● Your objective
For each line below that contains the word "exists", return that line.

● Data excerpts

<<<<

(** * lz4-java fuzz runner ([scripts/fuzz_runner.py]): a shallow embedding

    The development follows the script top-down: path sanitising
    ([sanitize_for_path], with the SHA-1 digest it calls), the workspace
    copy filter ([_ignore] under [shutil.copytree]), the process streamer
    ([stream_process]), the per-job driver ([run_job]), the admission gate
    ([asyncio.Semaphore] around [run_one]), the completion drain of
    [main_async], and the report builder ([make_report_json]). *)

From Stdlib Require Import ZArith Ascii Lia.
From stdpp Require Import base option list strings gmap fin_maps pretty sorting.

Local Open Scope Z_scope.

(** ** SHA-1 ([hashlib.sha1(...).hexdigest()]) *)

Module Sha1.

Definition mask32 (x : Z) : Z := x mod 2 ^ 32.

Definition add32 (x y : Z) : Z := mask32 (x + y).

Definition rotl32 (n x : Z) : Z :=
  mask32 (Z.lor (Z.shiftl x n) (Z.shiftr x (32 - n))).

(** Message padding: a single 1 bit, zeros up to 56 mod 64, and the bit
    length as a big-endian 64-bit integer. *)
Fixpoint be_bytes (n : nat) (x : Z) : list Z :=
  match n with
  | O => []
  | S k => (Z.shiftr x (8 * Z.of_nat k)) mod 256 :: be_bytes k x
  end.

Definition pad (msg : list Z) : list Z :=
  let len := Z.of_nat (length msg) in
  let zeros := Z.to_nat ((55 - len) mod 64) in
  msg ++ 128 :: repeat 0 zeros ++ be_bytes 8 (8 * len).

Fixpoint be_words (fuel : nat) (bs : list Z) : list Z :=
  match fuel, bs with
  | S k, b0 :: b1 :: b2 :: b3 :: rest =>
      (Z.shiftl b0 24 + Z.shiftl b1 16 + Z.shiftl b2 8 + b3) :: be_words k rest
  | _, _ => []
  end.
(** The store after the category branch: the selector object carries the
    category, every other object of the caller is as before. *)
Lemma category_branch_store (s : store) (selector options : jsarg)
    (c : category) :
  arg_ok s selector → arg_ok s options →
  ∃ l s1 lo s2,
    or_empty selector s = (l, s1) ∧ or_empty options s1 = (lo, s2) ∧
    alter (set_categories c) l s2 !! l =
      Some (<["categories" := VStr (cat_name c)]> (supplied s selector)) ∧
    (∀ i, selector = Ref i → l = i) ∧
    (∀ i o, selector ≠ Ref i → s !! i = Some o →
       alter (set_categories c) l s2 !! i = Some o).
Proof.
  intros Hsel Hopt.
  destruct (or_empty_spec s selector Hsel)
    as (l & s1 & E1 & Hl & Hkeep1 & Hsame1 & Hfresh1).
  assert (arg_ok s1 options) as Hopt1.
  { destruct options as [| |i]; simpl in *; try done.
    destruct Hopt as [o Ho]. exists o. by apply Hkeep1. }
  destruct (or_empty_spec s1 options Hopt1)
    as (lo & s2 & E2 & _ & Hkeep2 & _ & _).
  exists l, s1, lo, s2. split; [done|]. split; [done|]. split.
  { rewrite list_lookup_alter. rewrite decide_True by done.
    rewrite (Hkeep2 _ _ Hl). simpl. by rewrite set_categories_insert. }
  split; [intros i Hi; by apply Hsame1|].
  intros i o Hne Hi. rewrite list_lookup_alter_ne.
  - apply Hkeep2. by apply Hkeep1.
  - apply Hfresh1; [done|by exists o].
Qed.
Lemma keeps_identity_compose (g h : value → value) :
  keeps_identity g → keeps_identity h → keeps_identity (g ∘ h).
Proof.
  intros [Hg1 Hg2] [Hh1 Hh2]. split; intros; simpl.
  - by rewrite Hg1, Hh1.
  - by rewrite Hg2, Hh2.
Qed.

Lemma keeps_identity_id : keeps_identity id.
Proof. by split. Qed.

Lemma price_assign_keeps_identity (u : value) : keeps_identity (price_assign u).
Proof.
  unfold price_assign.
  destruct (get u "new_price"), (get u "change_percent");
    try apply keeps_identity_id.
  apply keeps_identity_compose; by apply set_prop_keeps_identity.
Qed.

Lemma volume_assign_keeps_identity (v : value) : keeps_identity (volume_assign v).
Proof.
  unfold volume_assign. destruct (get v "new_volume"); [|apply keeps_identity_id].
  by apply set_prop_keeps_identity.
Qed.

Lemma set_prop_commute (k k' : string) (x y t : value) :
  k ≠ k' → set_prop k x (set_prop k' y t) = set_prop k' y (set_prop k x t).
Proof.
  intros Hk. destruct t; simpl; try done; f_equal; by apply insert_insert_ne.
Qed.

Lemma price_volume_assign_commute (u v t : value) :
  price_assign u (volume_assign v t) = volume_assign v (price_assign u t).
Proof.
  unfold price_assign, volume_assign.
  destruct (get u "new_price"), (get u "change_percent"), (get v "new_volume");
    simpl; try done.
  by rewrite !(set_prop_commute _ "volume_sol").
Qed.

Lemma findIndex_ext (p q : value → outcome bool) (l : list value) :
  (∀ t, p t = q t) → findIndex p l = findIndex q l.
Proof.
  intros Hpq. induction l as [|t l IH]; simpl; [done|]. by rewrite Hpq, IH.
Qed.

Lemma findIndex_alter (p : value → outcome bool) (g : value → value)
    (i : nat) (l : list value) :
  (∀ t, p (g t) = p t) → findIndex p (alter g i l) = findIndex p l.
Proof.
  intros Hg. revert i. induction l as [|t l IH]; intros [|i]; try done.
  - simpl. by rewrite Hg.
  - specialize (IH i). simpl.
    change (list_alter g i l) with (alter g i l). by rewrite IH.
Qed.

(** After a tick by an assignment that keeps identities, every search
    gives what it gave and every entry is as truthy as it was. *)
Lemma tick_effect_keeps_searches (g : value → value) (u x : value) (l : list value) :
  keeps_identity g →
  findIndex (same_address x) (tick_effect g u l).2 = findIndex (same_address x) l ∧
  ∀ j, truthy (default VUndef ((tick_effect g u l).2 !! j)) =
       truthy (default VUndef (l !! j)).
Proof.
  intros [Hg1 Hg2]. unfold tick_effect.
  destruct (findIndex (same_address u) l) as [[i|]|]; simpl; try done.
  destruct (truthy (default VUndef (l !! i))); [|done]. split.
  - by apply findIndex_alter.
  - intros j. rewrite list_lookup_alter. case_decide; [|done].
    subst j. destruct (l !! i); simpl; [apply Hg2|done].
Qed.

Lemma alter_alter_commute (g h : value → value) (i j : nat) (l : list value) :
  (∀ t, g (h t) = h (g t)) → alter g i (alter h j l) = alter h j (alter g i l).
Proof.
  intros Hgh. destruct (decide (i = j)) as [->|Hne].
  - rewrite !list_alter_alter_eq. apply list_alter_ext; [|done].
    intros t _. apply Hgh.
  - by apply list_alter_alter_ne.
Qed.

>>>>

● Result for this task
    destruct Hopt as [o Ho]. exists o. by apply Hkeep1. }
  exists l, s1, lo, s2. split; [done|]. split; [done|]. split.
  - apply Hfresh1; [done|by exists o].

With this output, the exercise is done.